The Thrashers(44)
“Could someone have taken it?” he whispered.
“No, look.” She pointed to the fifth row of benches where the purse had been. “It’s too high to climb this way.
Lucy’s hacking was getting worse. Zack ran back around, joining Julian on the benches, searching for the inhaler that Jodi knew in a dark part of herself wasn’t there. She used her phone’s flashlight to search the dirt under her feet and found nothing.
She ran back around the bleachers. Paige was sitting on the first bench next to Lucy, her wheezing thin and labored against the corset of her dress.
“What do we do?” Paige’s voice was pitched high.
Jodi reached down and started untying the laces at the front of her dress. “It’s okay, Lucy. It’s okay.” They were knotted too tight. “Julian!” Jodi called. “Pocketknife?”
He reached for it and tossed it down to her. Jodi fumbled with it and ripped through the satin laces.
“It’s okay, Lucy,” she repeated. “Just breathe.”
“We—we need to call an ambulance, right? EMTs?” Paige started packing Lucy’s purse back together.
“Lucy.” Jodi started ripping open her dress, loosening the corset until Lucy’s sticky bra cups were the only thing covering her. She placed a hand on her stomach and told her to breathe into it. “Lucy, what do we do?” she said calmly. “Do you have one in your locker?”
She shook her head, her breath coming like reeds sliding against each other.
“Ambulance?
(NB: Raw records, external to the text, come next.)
Lemma sweep_liveness_grid env s now_ms :
  same_grid s (fst (sweep_foreground_liveness env s now_ms)).
Proof.
  unfold sweep_foreground_liveness. case_match; [apply retire_replica_grid|].
  pose proof (escalate_grid env s now_ms) as He.
  destruct (if proof_expiry_due (liveness s) now_ms then escalate env s now_ms else (s, []))
    as [s1 out1] eqn:H1.
  assert (Hg1 : same_grid s s1) by (case_match; [by rewrite H1 in He|by injection H1 as <- _]).
  pose proof (probe_grid env s1 now_ms) as Hp.
  destruct (if quiet_expiry_due (liveness s) now_ms then probe env s1 now_ms else (s1, []))
    as [s2 out2] eqn:H2.
  assert (Hg2 : same_grid s1 s2) by (case_match; [by rewrite H2 in Hp|by injection H2 as <- _]).
  cbn [fst]. etrans; [exact Hg1|]. etrans; [exact Hg2|]. apply arm_when_watchable_grid.
Qed.

Lemma sweep_replica_grid env s now_ms : same_grid s (fst (sweep_replica env s now_ms)).
Proof.
  unfold sweep_replica. pose proof (session_sweep_grid s now_ms) as H0.
  set (s0 := fst (session_sweep s now_ms)) in *.
  pose proof (request_repair_grid env s0 now_ms) as H1.
  destruct (request_repair_if_due env s0 now_ms) as [s1 out]. cbn [fst] in H1.
  pose proof (sweep_liveness_grid env s1 now_ms) as H2.
  destruct (sweep_foreground_liveness env s1 now_ms) as [s2 out']. cbn [fst] in *.
  by etrans; [exact H0|]; etrans; [exact H1|].
Qed.

(** The operations that are not an admission, an expectation or a promotion
    leave the grid alone. *)
Definition grid_op (op : ReplicaOp) : bool :=
  match op with OpInstall _ _ _ | OpFrame _ _ _ | OpChunk _ _ | OpPromotion _ => true | _ => false end.

Lemma replica_step_grid `{WireSizes} s now_ms op :
  grid_op op = false -> same_grid s (fst (replica_step s now_ms op)).
Proof.
  destruct op; cbn [grid_op replica_step fst]; try done; intros _.
  - unfold bind_generation. branches.
  - apply sweep_replica_grid.
  - apply request_repair_grid.
  - unfold open_view. branches.
  - unfold resize_view. branches.
  - unfold hide_view. branches.
  - unfold mark_view_published. branches.
  - unfold apply_view_state. branches.
Qed.
(* ===== verification/ReplicaGuarantees.v ===== *)
(** * ReplicaGuarantees: what a client's replica promises

    The properties of [TerminalReplica] over every sequence of the operations
    and sweeps of [ReplicaRuns]. *)
From Stdlib Require Import Ascii String.
From S2P Require Export ReplicaRuns.

(** C26: whatever frames, parts, answers and sweeps a replica receives, it never
    holds a grid it could paint wrong.  Its canonical frame is always a whole
    normalized viewport whose rows state their own positions; and while it
    calls its baseline ready that frame is of the expected stream at the
    effective geometry. *)
Theorem replica_always_paintable `{WireSizes} (session_id worker_fp : string)
    (ops : list (Z * ReplicaOp)) :
  Forall (fun step => op_typed (snd step)) ops ->
  let s := fst (replica_run (TerminalSession_new session_id worker_fp) ops) in
  (forall frame, canonical (target s) = Some frame ->
     len (f_viewport_rows frame) = f_rows frame
     /\ (forall i row, f_viewport_rows frame !! i = Some row -> row_index row = Z.of_nat i)
     /\ normalize_cell_grid_frame frame = frame)
  /\ (baseline_ready (target s) = true ->
        exists frame, canonical (target s) = Some frame
          /\ Some (f_stream_id frame) = expected_stream_id (target s)
          /\ f_cols frame = effective_cols (target s)
          /\ f_rows frame = effective_rows (target s)).
Proof.
  intros Htyped s.
  pose proof (replica_run_inv _ _ Htyped (replica_new_inv session_id worker_fp)) as [Hf Hr _].
  fold s in Hf, Hr. split; [|exact Hr].
  intros frame Hc. destruct (Hf frame Hc) as [Hl Hp Hn].
  split_and!; [done|by apply rows_in_position_spec|done].
Qed.

(** ** What one admission does *)

Lemma refuse_frame_latch s reason token now_ms :
  snd (refuse_frame s reason token now_ms) = Refused reason (negb (latched (repair s)))
  /\ latched (repair (fst (refuse_frame s reason token now_ms))) = true
  /\ (latched (repair s) = true -> repair (fst (refuse_frame s reason token now_ms)) = repair s)
  /\ (latched (repair s) = false ->
        assembler (fst (refuse_frame s reason token now_ms)) = None
        /\ latch_token (repair (fst (refuse_frame s reason token now_ms))) = Some token
        /\ latch_reason (repair (fst (refuse_frame s reason token now_ms))) = Some reason).
Proof.
  unfold refuse_frame, latch. destruct (latched (repair s)) eqn:Hl; cbn [fst snd negb].
  - by split_and!.
  - cbn. by split_and!.
Qed.

(** What a replica's gap and carrier are after an admission. *)
Definition latch_effect (s s' : TerminalSession) (a : Admission) : Prop :=
  match a with
  | Refused (FenceGeneration | FenceStream) latched_now => latched_now = false /\ repair s' = repair s
  | Refused reason latched_now =>
      latched (repair s') = true /\ latched_now = negb (latched (repair s))
      /\ (latched (repair s) = true -> repair s' = repair s)
      /\ (latched_now = true -> assembler s' = None)
  | BaselineReplaced => repair s' = RepairLatch_new /\ assembler s' = None
  | DeltaApplied | ChunkPending => repair s' = repair s
  end.
(* ===== verification/TermEmitter.v ===== *)
(** * TermEmitter: a terminal's screen as frames

    Models [src/crates/roost-term/src/frame.rs], [emitter.rs] and the reading
    side of the trait [TerminalCore] of [core.rs]: a full snapshot, a delta,
    and the choice between them.  A core is the record of what its methods
    answer; the emulator behind it is third-party code, so a changed core is
    another record, and what links the two is the trait's documented contract
    ([dirty_contract], [history_contract]).  [sb_dropped + retained] is a sum of
    [u64]s the code does not check; it is a plain sum here. *)
From Stdlib Require Import Ascii String.
From S2P Require Export TermSpans CellDelta.

(** ** What a core answers ([core.rs]) *)

Record CursorState := mkCursorState { cur_row : Z; cur_col : Z; cur_visible : bool }.

Record CoreImagePlacement := mkCoreImagePlacement {
  cp_key : Z;
  cp_viewport_row : Z;
  cp_col : Z;
  cp_columns : Z;
  cp_rows : Z;
  cp_source_x : Z;
  cp_source_y : Z;
  cp_source_width : Z;
  cp_source_height : Z;
  cp_image_width : Z;
  cp_image_height : Z;
  cp_offset_x_px : Z;
  cp_offset_y_px : Z;
  cp_z_index : Z;
}.

Record TerminalCore := mkTerminalCore {
  core_cols : Z;
  core_rows : Z;
  core_scrollback_count : Z;
  core_discarded_line_count : option Z;
  core_viewport_cell : Z -> Z -> CellData;
  core_viewport_row_mark : Z -> Z;
  core_scrollback_line_len : Z -> Z;
  core_scrollback_cell : Z -> Z -> CellData;
  core_scrollback_row_mark : Z -> Z;
  core_is_dirty_row : Z -> bool;
  core_cursor : CursorState;
  core_using_alt_screen : bool;
  core_cursor_keys_app : bool;
  core_bracketed_paste : bool;
  core_mouse_tracking : MouseTracking;
  core_mouse_sgr : bool;
  core_focus_events : bool;
  core_kitty_keyboard_flags : Z;
  core_image_placements : list CoreImagePlacement;
}.

Inductive TerminalCoreError := NoDiscardedLineCount.

(** [TerminalCore::scrollback_origin]'s default, and [frame.rs]'s. *)
Definition scrollback_origin (core : TerminalCore) (base : Z) : result Z TerminalCoreError :=
  match core_discarded_line_count core with
  | Some discarded => Ok (saturating_add64 base discarded)
  | None => Err NoDiscardedLineCount
  end.

(** ** Rows ([frame.rs]) *)

Definition viewport_row (core : TerminalCore) (row cols : Z) : list CellSpan * Z :=
  let cells := core_viewport_cell core row <$> seqZ 0 cols in
  (row_to_spans cells (length cells), core_viewport_row_mark core row).

Definition scrollback_offset_row (core : TerminalCore) (offset : Z) : list CellSpan * Z :=
  let cells :=
    (fun col => core_scrollback_cell core offset (wrap 16 col))
      <$> seqZ 0 (core_scrollback_line_len core offset) in
  (row_to_spans cells (length cells), core_scrollback_row_mark core offset).

Definition scrollback_row (core : TerminalCore) (absolute retained sb_dropped : Z) : CellRow :=
  let offset := saturating_sub (saturating_sub retained 1) (absolute - sb_dropped) in
  let '(spans, mark) := scrollback_offset_row core offset in
  with_mark (Z.min absolute (2 ^ 32 - 1)) spans mark.

Definition viewport_cell_row (core : TerminalCore) (row : Z) : CellRow :=
  let '(spans, mark) := viewport_row core row (core_cols core) in with_mark row spans mark.

(** The rows of a viewport: [(0..rows).filter(..).map(..)]. *)
Definition viewport_rows_where (core : TerminalCore) (keep : Z -> bool) : list CellRow :=
  viewport_cell_row core <$> base.filter (fun row => keep row = true) (seqZ 0 (core_rows core)).

Definition scrollback_rows_between (core : TerminalCore) (start stop sb_dropped : Z) :
    list CellRow :=
  (fun absolute => scrollback_row core absolute (core_scrollback_count core) sb_dropped)
    <$> seqZ start (stop - start).

Definition clamp (v low high : Z) : Z := Z.max low (Z.min v high).

Definition read_scrollback_range (core : TerminalCore) (start stop sb_dropped : Z) : list CellRow :=
  let low := sb_dropped in
  let high := sb_dropped + core_scrollback_count core in
  let start := clamp start low high in
  let stop := clamp stop low high in
  if stop <=? start then [] else scrollback_rows_between core start stop sb_dropped.

(** ** Images *)

(** One placement in the frame's absolute rows, when its window shows it. *)
Definition frame_image_placement (total start stop : Z) (placement : CoreImagePlacement) :
    option ImagePlacement :=
  let row := total + cp_viewport_row placement in
  if (2 ^ 63 <=? total) || (2 ^ 63 <=? row) || (row <? 0) then None
  else if (saturating_add64 row (cp_rows placement) <=? start) || (stop <=? row)
          || (cp_columns placement =? 0) || (cp_rows placement =? 0)
  then None
  else
    Some (mkImagePlacement (cp_key placement) row (cp_col placement) (cp_columns placement)
            (cp_rows placement) (cp_source_x placement) (cp_source_y placement)
            (cp_source_width placement) (cp_source_height placement) (cp_image_width placement)
            (cp_image_height placement) (cp_offset_x_px placement) (cp_offset_y_px placement)
            (cp_z_index placement)).

(** [sort_by_key] is stable. *)
Fixpoint insert_placement (placement : ImagePlacement) (sorted : list ImagePlacement) :
    list ImagePlacement :=
  match sorted with
  | [] => [placement]
  | head :: rest =>
      if im_row placement <=? im_row head then placement :: sorted
      else head :: insert_placement placement rest
  end.

Definition frame_image_placements (core : TerminalCore) (frame : CellGridFrame) :
    list ImagePlacement :=
  let stop := saturating_add64 (f_scrollback_total frame) (f_rows frame) in
  foldr insert_placement []
    (omap (frame_image_placement (f_scrollback_total frame) (f_sb_base frame) stop)
       (core_image_placements core)).

(** ** Frames *)

Definition scalar_state (core : TerminalCore) (seq : Z) (grid_epoch stream_id : string)
    (sb_dropped base_seq : Z) (full : bool) (viewport_rows history append : list CellRow)
    (sb_base : Z) (images : option (list ImagePlacement)) : CellGridFrame :=
  mkCellGridFrame stream_id grid_epoch (core_cols core) (core_rows core)
    (cur_row (core_cursor core)) (cur_col (core_cursor core)) (cur_visible (core_cursor core))
    (core_using_alt_screen core) (core_cursor_keys_app core) (core_bracketed_paste core)
    (core_mouse_tracking core) (core_mouse_sgr core) (core_focus_events core)
    (core_kitty_keyboard_flags core) full viewport_rows history append
    (sb_dropped + core_scrollback_count core) sb_base base_seq seq images.

Definition with_images (f : CellGridFrame) (images : option (list ImagePlacement)) : CellGridFrame :=
  mkCellGridFrame (f_stream_id f) (f_grid_epoch f) (f_cols f) (f_rows f) (f_cursor_row f)
    (f_cursor_col f) (f_cursor_visible f) (f_alt_screen f) (f_cursor_keys_app f)
    (f_bracketed_paste f) (f_mouse_tracking f) (f_mouse_sgr f) (f_focus_events f)
    (f_kitty_keyboard_flags f) (f_full f) (f_viewport_rows f) (f_scrollback_rows f)
    (f_scrollback_append f) (f_scrollback_total f) (f_sb_base f) (f_base_seq f) (f_seq f) images.

Definition grid_to_cell_frame (core : TerminalCore) (seq : Z) (grid_epoch stream_id : string)
    (tail_rows : option Z) (sb_dropped : Z) : CellGridFrame :=
  let mono_total := sb_dropped + core_scrollback_count core in
  let sb_base :=
    match tail_rows with
    | None => sb_dropped
    | Some tail => Z.max sb_dropped (saturating_sub mono_total tail)
    end in
  let frame :=
    scalar_state core seq grid_epoch stream_id sb_dropped 0 true
      (viewport_rows_where core (fun _ => true))
      (scrollback_rows_between core sb_base mono_total sb_dropped) [] sb_base (Some []) in
  with_images frame (Some (frame_image_placements core frame)).

Definition grid_delta_frame (core : TerminalCore) (previous_mono_total seq base_seq : Z)
    (grid_epoch stream_id : string) (sb_dropped : Z) : CellGridFrame :=
  let frame :=
    scalar_state core seq grid_epoch stream_id sb_dropped base_seq false
      (viewport_rows_where core (core_is_dirty_row core)) []
      (read_scrollback_range core previous_mono_total (sb_dropped + core_scrollback_count core)
         sb_dropped) 0 None in
  with_images frame (Some (frame_image_placements core frame)).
We call 911 for asthma and they’ll bring an inhaler?”
Julian jumped down. “We’ll have to ditch the bottles and the pot—”
“That doesn’t fucking matter!” Jodi snapped.
“We can’t be in the news again, Jo,” Zack said softly, his voice almost begging.
“She can’t breathe!” Paige screamed at him.
Lucy grabbed Jodi’s wrist and tried to talk. Her dark lips looked bluish.
“Paramedics will take time,” Zack said. “Is there someone in the gym—”
“I’ll run back,” Julian said. “I’ll get a teacher and tell them all the shit was mine.”
Jodi sat up, an idea sparking. “Zack, sit with her. Keep her calm.” She scrolled through her phone to the number she’d used more often in the past two months than all of high school combined.
He answered, and the sounds of the dance were still in the background.
“’Lo?”
“Oliver? Do you have your inhaler on you? Your—your Albuterol? Do you still take it?”
“What?”
She walked away from the rest of them, under the bleachers. “I need an inhaler on the football field.”
There was a pause, and then the background noise disappeared like he’d slipped into a hall. “Yeah, I have it.”
“Can you bring it to me? The far side, close to the concession stand they don’t use anymore? The accessible seats—”
“I know where you guys hang out.”
“Can you—can you run?”
Tears were falling down her face. Lucy wasn’t coughing anymore, and she didn’t know what that meant.
She heard shoes slapping against linoleum through the phone. After a handful of heartbeats, the footfalls were coming from her left. Jodi flashed her phone screen at him to signal their location.
He was running—that same gait that got him teased in seventh grade. The inhaler was in his hand, and he was shaking it up as he reached her. She jogged with him through the bars and to the field. Oliver didn’t ask a single question; he went straight to Lucy and helped her sit up straight, helped her grip the inhaler.
The hiss of the Albuterol was like music to her ears. Lucy held her breath, her cheeks blowing out. She exhaled that rickety sound and puffed again, holding it longer this time.
Jodi felt her body start to relax. She felt like she had been the one to run the football field, ready to collapse.
It was silent as Lucy held her breath. It wasn’t until she reached up and started tugging the front of her dress back together that Jodi felt things were going to be okay. She was still wheezing, but the inhaler would work.
Lucy turned to Oliver with wet eyes and mouthed, thank you.
“Thank you, Oliver,” Jodi echoed. “We didn’t know what to do for her. Her inhaler was here a second ago…” She trailed off as she caught Paige’s expression.
Her blue eyes were glued to the lamppost that had flickered out, her skin pulled tight around her mouth. Jodi looked up. The emergency light flickered once and then stayed on.
Paige moved next to her, reaching for Lucy’s clutch. She opened it with shaking fingers and looked inside. A laugh burst from her lips, and she dropped the purse.
They all watched as Paige’s cackling slowly melted into tears. She turned, walked five steps, and vomited raspberry vodka onto the grass.
Jodi picked up the clutch and looked inside. Lucy’s inhaler was there on top.
Chapter Thirteen
Reagan Matthews and Jake Flynn were crowned homecoming queen and king. Emily Mills earned junior princess, posthumously.
But they didn’t need to tiptoe around Paige with it. Paige wasn’t concerned with homecoming anymore. Paige was calling her aunt to ask about the medium she saw. Paige was buying crystals on the internet that kept vengeful spirits away. Paige was refusing to get together just the five of them, as she believed that was what Emily was mad about.